We ran into this same wall building Swiftbill (invoice generator for freelancers). Our users handle client names, addresses, bank details, payment terms. When we originally designed the PDF generation to run server-side, early users pushed back hard. "Why does my client's payment info need to touch your server to make a PDF?" They were right.

We moved the entire PDF generation into the browser with pdf-lib. Nothing leaves the device. That one change removed a category of objection completely.

What you're building solves a real problem — the question is whether users feel the pain before a breach or only after. My guess: freelancers and consultants who deal with client financials feel it acutely. People processing their own notes probably don't. The ICP matters a lot here.

I actually think about this a lot. Building a family budgeting app made me realize that financial data is one of the hardest things to ask people to share. Trust is probably a bigger challenge than the product itself.

Honestly I'm in the "nod and keep pasting" camp, but only because nothing made it easy. Stripping it in the browser before it leaves is the part that'd actually change my behavior.

I wonder if the pain isn't privacy itself but confidence. Most people don't know what they can safely upload, so they either overshare or avoid using AI altogether. A tool that removes that uncertainty could be valuable even beyond the privacy angle.

People care in proportion to how close they've been to an incident. Most nod; the ones who've had a client ask "where did our data go" feel it in their gut. What gets underweighted: it isn't only what OpenAI sees. That same raw document usually also lands in your own logs and whatever vector store you're indexing it into. Stripping PII before it leaves the browser shuts the loudest door, but the copies inside your own stack are where it tends to pile up unnoticed. Worth deciding what you retain, not just what you send.

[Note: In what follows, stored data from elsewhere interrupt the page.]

Lemma parse_lookups_spec n : forall w r,
  0 <= w -> 0 <= r -> w + 16384 * Z.of_nat n <= U32_MAX -> r + 16384 * Z.of_nat n <= U32_MAX ->
  parses bytes (AddressTableLookupFrame.parse_lookups bytes n w r)
    (fun l => length l = n /\ Forall lookup_ok l)
    (fun l => concat (map enc_lookup l))
    (fun l _ => (w + total_writable l, r + total_readonly l)).
Proof.
  induction n as [|n IH]; intros w r Hw0 Hr0 Hw Hr o f o' Ho.
  - cbn [AddressTableLookupFrame.parse_lookups]. rewrite cret_Ok. split.
    + intros [<- <-]. exists []. split_and!; try done; [|by apply chunk_at_nil|cbn [map concat]; zlen_lia].
      unfold total_writable, total_readonly. cbn [zsum foldr writable_indexes readonly_indexes]. f_equal; lia.
    + intros (l & [Hl _] & -> & _ & ->). destruct l; [|done]. cbn [map concat].
      unfold total_writable, total_readonly. cbn [zsum foldr writable_indexes readonly_indexes]. split; [f_equal; lia|zlen_lia].
  - rewrite parse_lookups_run, cbind_Ok. split.
    + intros (u & o1 & H1 & H). apply key_bytes_Ok in H1 as (k & Hk & C0 & ->); [|done].
      apply cbind_Ok in H as ([nw x] & o1 & H1 & H).
      apply sized_Ok in H1 as (c & Hc & -> & -> & C1 & ->); [|by eauto with rust].
      apply cbind_Ok in H as ([nr y] & o1 & H1 & H).
      apply sized_Ok in H1 as (e & He & -> & -> & C2 & ->); [|by eauto with rust].
      unfold is_len in Hc, He. rewrite !wrapping_add_small in H by lia.
      apply IH in H as (l & [Hl Hf] & -> & C3 & ->); [|lia..|by eauto with rust].
      exists (mkLookup k c e :: l). cbn [map concat].
      assert (enc_lookup (mkLookup k c e) = k ++ (compact_u16 (zlen c) ++ c) ++
        compact_u16 (zlen e) ++ e) as -> by (unfold enc_lookup; by rewrite <- app_assoc).
      split_and!; [simpl; lia|constructor; [|done]; by split_and!| | |zlen_lia].
      * unfold total_writable, total_readonly. rewrite !zsum_cons. cbn [writable_indexes readonly_indexes].
        f_equal; lia.
      * rewrite !chunk_at_app in *. rewrite ?zlen_app, ?Z.add_assoc in *. tauto.
    + intros (l & [Hl Hf] & -> & C & ->). destruct l as [|x l]; [done|].
      apply Forall_cons in Hf as [(Hk & Hxw & Hxr) Hf]. cbn [map concat] in *.
      assert (chunk_at bytes o (account_key x ++
        (compact_u16 (zlen (writable_indexes x)) ++ writable_indexes x) ++
        (compact_u16 (zlen (readonly_indexes x)) ++ readonly_indexes x) ++
        concat (map enc_lookup l))) as C' by (unfold enc_lookup in C at 1; by rewrite <- !app_assoc in *).
      apply chunk_at_app in C' as [C0 C']. apply chunk_at_app in C' as [C1 C'].
      apply chunk_at_app in C' as [C2 C3].
      exists tt, (o + zlen (account_key x)). rewrite key_bytes_Ok by done. split; [by eauto|].
      apply cbind_Ok. eexists (_, _), _. rewrite sized_Ok by (by eauto with rust).
      split; [by eauto 10|]. apply cbind_Ok. eexists (_, _), _. rewrite sized_Ok by (by eauto with rust).
      split; [by eauto 10|]. unfold is_len in *. rewrite !wrapping_add_small by lia.
      apply IH; [lia..|by eauto with rust|]. exists l. split_and!; [by injection Hl|done| |done|].
      * unfold total_writable, total_readonly. rewrite !zsum_cons. cbn [writable_indexes readonly_indexes].
        f_equal; lia.
      * unfold enc_lookup. zlen_lia.
Qed.

Definition lookups_frame (l : list SVMMessageAddressTableLookup) (o : Z)
    : AddressTableLookupFrame :=
  AddressTableLookupFrame.mk (zlen l) (as_u16 (o + 1)) (total_writable l) (total_readonly l).

Lemma totals_bound l :
  Forall lookup_ok l ->
  0 <= total_writable l <= 16384 * zlen l /\ 0 <= total_readonly l <= 16384 * zlen l.
Proof.
  unfold total_writable, total_readonly. induction 1 as [|x l (_ & Hw & Hr) _ IH]; [done|].
  rewrite !zsum_cons, zlen_cons. unfold is_len in *. lia.
Qed.

Lemma lookups_spec o f o' :
  0 <= o <= zlen bytes ->
  AddressTableLookupFrame.try_new bytes o = (Ok f, o') <->
  exists l, zlen l <= 31 /\ Forall lookup_ok l /\ is_u16 (total_writable l) /\
    is_u16 (total_readonly l) /\ o + 1 + 35 * zlen l <= zlen bytes /\
    f = lookups_frame l o /\ chunk_at bytes o (enc_lookups l) /\ o' = o + zlen (enc_lookups l).
Proof.
  intros Ho. unfold AddressTableLookupFrame.try_new. rewrite cbind_Ok.
  change AddressTableLookupFrame.MAX_ATLS_PER_PACKET with 31.
  change AddressTableLookupFrame.MIN_SIZED_ATL with 35. split.
  - intros (n & o1 & H1 & H). apply read_byte_Ok in H1 as [C1 ->]; try done.
    assert (is_byte n) as Hb by (apply chunk_at_get in C1 as [_ C1]; by eapply get_byte in C1).
    unfold is_byte in Hb. rewrite Z.gtb_ltb in H. destruct (Z.ltb_spec 31 n); [done|].
    apply cbind_Ok in H as (u & o1 & H1 & H). rewrite wrapping_mul_small in H1 by lia.
    apply require_remaining_Ok in H1 as [-> Hrem]; [|by eauto with rust].
    apply cbind_Ok in H as (o2 & o1 & H1 & H). apply tell_Ok in H1 as [-> ->].
    apply cbind_Ok in H as ([w r] & o1 & H1 & H).
    apply parse_lookups_spec in H1 as (l & [Hl Hf] & [= -> ->] & C2 & ->); [|lia..|by eauto with rust].
    assert (zlen l = n) as Hn by (unfold zlen; lia). pose proof (totals_bound l Hf) as [Bw Br].
    apply cbind_Ok in H as (w & o1 & H1 & H). injection H1 as H1 <-. apply ok_or_Ok in H1.
    apply try_into_Some in H1 as [-> Hw].
    apply cbind_Ok in H as (r & o1 & H1 & H). injection H1 as H1 <-. apply ok_or_Ok in H1.
    apply try_into_Some in H1 as [-> Hr]. apply cret_Ok in H as [<- <-].
    exists l. unfold enc_lookups, lookups_frame, is_u16. rewrite chunk_at_cons, zlen_cons, Hn.
    split_and!; try done; lia.
  - intros (l & Hn & Hf & Hw & Hr & Hrem & -> & C & ->). unfold enc_lookups in *.
    apply chunk_at_cons in C as [C1 C2]. pose proof (zlen_nonneg l).
    eexists _, _. rewrite read_byte_Ok by done. split; [by eauto|]. rewrite Z.gtb_ltb.
    destruct (Z.ltb_spec 31 (zlen l)); [lia|]. apply cbind_Ok. exists tt, (o + 1).
    rewrite wrapping_mul_small by lia. rewrite require_remaining_Ok by (by eauto with rust).
    split; [done|]. apply cbind_Ok. eexists _, _. split; [by apply tell_Ok|].
    apply cbind_Ok. eexists (_, _), _. assert (Z.of_nat (Z.to_nat (zlen l)) = zlen l) as E by lia.
    split; [apply parse_lookups_spec; [lia..|by eauto with rust|]; exists l;
      split_and!; try done; unfold zlen; lia|].
    unfold is_u16 in *. apply cbind_Ok. eexists _, _. split.
    { unfold AddressTableLookupFrame.clift, try_into. destruct (Z.leb_spec (0 + total_writable l) U16_MAX);
        [done|lia]. }
    apply cbind_Ok. eexists _, _. split.
    { unfold AddressTableLookupFrame.clift, try_into. destruct (Z.leb_spec (0 + total_readonly l) U16_MAX);
        [done|lia]. }
    apply cret_Ok. split; [done|]. zlen_lia.
Qed.

(** *** The whole transaction *)

Definition sig_end (t : Transaction) : Z := zlen (enc_array (t_signatures t)).
Definition header_end (t : Transaction) : Z := sig_end t + zlen (enc_header (t_header t)).
Definition keys_end (t : Transaction) : Z := header_end t + zlen (enc_array (t_account_keys t)).
Definition hash_end (t : Transaction) : Z := keys_end t + zlen (t_recent_blockhash t).
Definition instructions_end (t : Transaction) : Z :=
  hash_end t + zlen (enc_instructions (t_instructions t)).

Definition transaction_frame (t : Transaction) : TransactionFrame :=
  TransactionFrame.mk (signature_frame (t_signatures t) 0)
    (header_frame (t_header t) (sig_end t)) (keys_frame (t_account_keys t) (header_end t))
    (as_u16 (keys_end t)) (instructions_frame (t_instructions t) (hash_end t))
    match h_version (t_header t) with
    | Legacy => AddressTableLookupFrame.mk 0 0 0 0
    | V0 => lookups_frame (t_lookups t) (instructions_end t)
    end.

Lemma chunk_at_all c : chunk_at bytes 0 c -> zlen c = zlen bytes -> bytes = c.
Proof.
  intros (pre & post & -> & Hp) E. rewrite !zlen_app in E. pose proof (zlen_nonneg post).
  destruct pre; [|rewrite zlen_cons in Hp; pose proof (zlen_nonneg pre); lia].
  destruct post; [by rewrite app_nil_r|]. rewrite zlen_nil, zlen_cons in E.
  pose proof (zlen_nonneg post). lia.
Qed.

Lemma hash_bytes_Ok o u o' :
  0 <= o <= zlen bytes ->
  advance_offset_for_type bytes HASH_BYTES o = (Ok u, o') <->
  exists k, zlen k = HASH_BYTES /\ chunk_at bytes o k /\ o' = o + zlen k.
Proof. exact (key_bytes_Ok o u o'). Qed.

Lemma lookups_remaining o l :
  chunk_at bytes o (enc_lookups l) -> o + zlen (enc_lookups l) = zlen bytes ->
  o + 1 + 35 * zlen l <= zlen bytes <-> 35 * zlen l <= zlen (concat (map enc_lookup l)).
Proof. intros _ E. unfold enc_lookups in E. rewrite zlen_cons in E. lia. Qed.

Lemma parse_inv f :
  TransactionFrame.try_new bytes = Ok f ->
  exists t, transaction_ok t /\ bytes = encode t /\ f = transaction_frame t.
Proof.
  unfold TransactionFrame.try_new. destruct (TransactionFrame.parse bytes 0) as [r oe] eqn:H.
  cbn [fst]. intros ->. unfold TransactionFrame.parse in H.
  apply cbind_Ok in H as (fs & o & H1 & H).
  apply signatures_spec in H1 as (sigs & Hs & -> & C1 & ->); [|pose proof (zlen_nonneg bytes); lia].
  rewrite Z.add_0_l in *.
  apply cbind_Ok in H as (fh & o & H1 & H).
  apply header_spec in H1 as (h & Hh & -> & C2 & ->); [|exact (chunk_at_end _ _ _ C1)].
  apply cbind_Ok in H as (fk & o & H1 & H).
  apply account_keys_spec in H1 as (keys & Hk & -> & C3 & ->); [|by eauto with rust].
  apply cbind_Ok in H as (o2 & o & H1 & H). apply tell_Ok in H1 as [-> ->].
  apply cbind_Ok in H as (u & o & H1 & H).
  apply hash_bytes_Ok in H1 as (hash & Hhash & C4 & ->); [|by eauto with rust].
  apply cbind_Ok in H as (fi & o & H1 & H).
  apply instructions_spec in H1 as (ixs & [Hn Hi] & -> & C5 & ->); [|by eauto with rust].
  apply cbind_Ok in H as (fl & o & H1 & H). apply cbind_Ok in H as (o2 & o3 & Ht & H).
  apply tell_Ok in Ht as [-> ->]. destruct (Z.eqb_spec o (zlen bytes)) as [->|]; [|done].
  cbn [negb] in H. apply cret_Ok in H as [<- _]. cbn [header_frame MessageHeaderFrame.version] in H1.
  destruct (h_version h) eqn:Ev.
  - apply cret_Ok in H1 as [<- E]. exists (mkTransaction sigs h keys hash ixs []).
    unfold transaction_ok, transaction_frame, encode;
      cbn [t_signatures t_header t_account_keys t_recent_blockhash t_instructions t_lookups].
    rewrite Ev. split_and!; try done.
    rewrite app_nil_r. apply chunk_at_all; [|rewrite !zlen_app; lia].
    rewrite !chunk_at_app, Z.add_0_l. done.
  - apply lookups_spec in H1 as (l & Hl & Hf & Hw & Hr & Hrem & -> & C6 & E); [|by eauto with rust].
    exists (mkTransaction sigs h keys hash ixs l).
    apply (lookups_remaining _ _ C6 (eq_sym E)) in Hrem.
    unfold transaction_ok, transaction_frame, encode;
      cbn [t_signatures t_header t_account_keys t_recent_blockhash t_instructions t_lookups].
    rewrite Ev. split_and!; try done.
    apply chunk_at_all; [|rewrite !zlen_app; lia]. rewrite !chunk_at_app, Z.add_0_l. done.
Qed.

Lemma parse_encoded t :
  transaction_ok t -> bytes = encode t ->
  TransactionFrame.try_new bytes = Ok (transaction_frame t).
Proof.
  intros (Hs & Hh & Hk & Hhash & Hn & Hi & Hl) E.
  assert (chunk_at bytes 0 (encode t)) as C by (exists [], []; by rewrite app_nil_r).
  unfold encode in C. rewrite !chunk_at_app, Z.add_0_l in C. destruct C as (C1 & C2 & C3 & C4 & C5 & C6).
  change (zlen (enc_array (t_signatures t))) with (sig_end t) in *.
  change (sig_end t + zlen (enc_header (t_header t))) with (header_end t) in *.
  change (header_end t + zlen (enc_array (t_account_keys t))) with (keys_end t) in *.
  change (keys_end t + zlen (t_recent_blockhash t)) with (hash_end t) in *.
  change (hash_end t + zlen (enc_instructions (t_instructions t))) with (instructions_end t) in *.
  enough (TransactionFrame.parse bytes 0 = (Ok (transaction_frame t), zlen bytes)) as Hp
    by (unfold TransactionFrame.try_new; by rewrite Hp).
  unfold TransactionFrame.parse. apply cbind_Ok. eexists _, (sig_end t). split.
  { apply signatures_spec; [by eauto with rust|]. exists (t_signatures t). by rewrite Z.add_0_l. }
  apply cbind_Ok. eexists _, (header_end t). split.
  { apply header_spec; [by eauto with rust|]. by exists (t_header t). }
  apply cbind_Ok. eexists _, (keys_end t). split.
  { apply account_keys_spec; [by eauto with rust|]. by exists (t_account_keys t). }
  apply cbind_Ok. eexists _, _. split; [by apply tell_Ok|]. apply cbind_Ok. exists tt, (hash_end t). split.
  { apply hash_bytes_Ok; [by eauto with rust|]. by exists (t_recent_blockhash t). }
  apply cbind_Ok. eexists _, (instructions_end t). split.
  { apply instructions_spec; [by eauto with rust|]. by exists (t_instructions t). }
  assert (zlen bytes = instructions_end t + zlen (match h_version (t_header t) with
    | Legacy => [] | V0 => enc_lookups (t_lookups t) end)) as Ez.
  { rewrite E at 1. unfold encode, instructions_end, hash_end, keys_end, header_end, sig_end.
    rewrite !zlen_app. lia. }
  apply cbind_Ok. cbn [header_frame MessageHeaderFrame.version]. unfold transaction_frame.
  destruct (h_version (t_header t)); eexists _, (zlen bytes); split.
  - apply cret_Ok. split; [done|]. rewrite zlen_nil in Ez. lia.
  - apply cbind_Ok. eexists _, _. split; [by apply tell_Ok|]. cbv beta.
    rewrite (proj2 (Z.eqb_eq _ _)) by lia. apply cret_Ok. split; [done|lia].
  - destruct Hl as (Hl & Hf & Hrem & Hw & Hr). apply lookups_spec; [by eauto with rust|].
    exists (t_lookups t). rewrite (lookups_remaining _ _ C6) by done. done.
  - apply cbind_Ok. eexists _, _. split; [by apply tell_Ok|]. cbv beta.
    rewrite (proj2 (Z.eqb_eq _ _)) by lia. apply cret_Ok. split; [done|lia].
Qed.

This resonates a lot. I ran into a related issue from the other direction after getting output back from ChatGPT/Claude, it's often full of markdown clutter, "As an AI..." phrases, and formatting that needs cleanup before I can actually use it in client deliverables.
Ended up building a small free tool (AiCleanerText) to handle that cleanup automatically. Curious what approach you landed on for the document-pasting side did you build something custom, or use existing tools/APIs to structure the input better?

To answer your question: it depends entirely on the vertical, not the individual.

Solo founders building in public? They don't care at all. The data is already public.

Legal, finance, healthcare? They care intensely. Not because of personal ethics but because a data incident creates liability. The decision isn't "should I protect client data" it's "what happens to my business if I don't."

I ran into the same constraint building Genie 007. It processes voice in the browser rather than sending audio to a server because some users flat-out won't use a tool that phones home. The local processing became a selling point, not just a technical choice.

You might find your strongest early traction in a specific regulated vertical rather than the broad "AI users" category. Accountants handling client financials. Paralegals reviewing contracts. The problem is urgent for them in a way it isn't for general users.

I'd be careful treating this as a privacy question too quickly.

The interesting question may not be whether people care what the AI sees.

It may be what has to be true before they're willing to change their current behavior.

Those sound similar, but they can lead to very different conclusions about the problem, the buyer, and the validation signal.

I wouldn't make that call casually from the current feedback.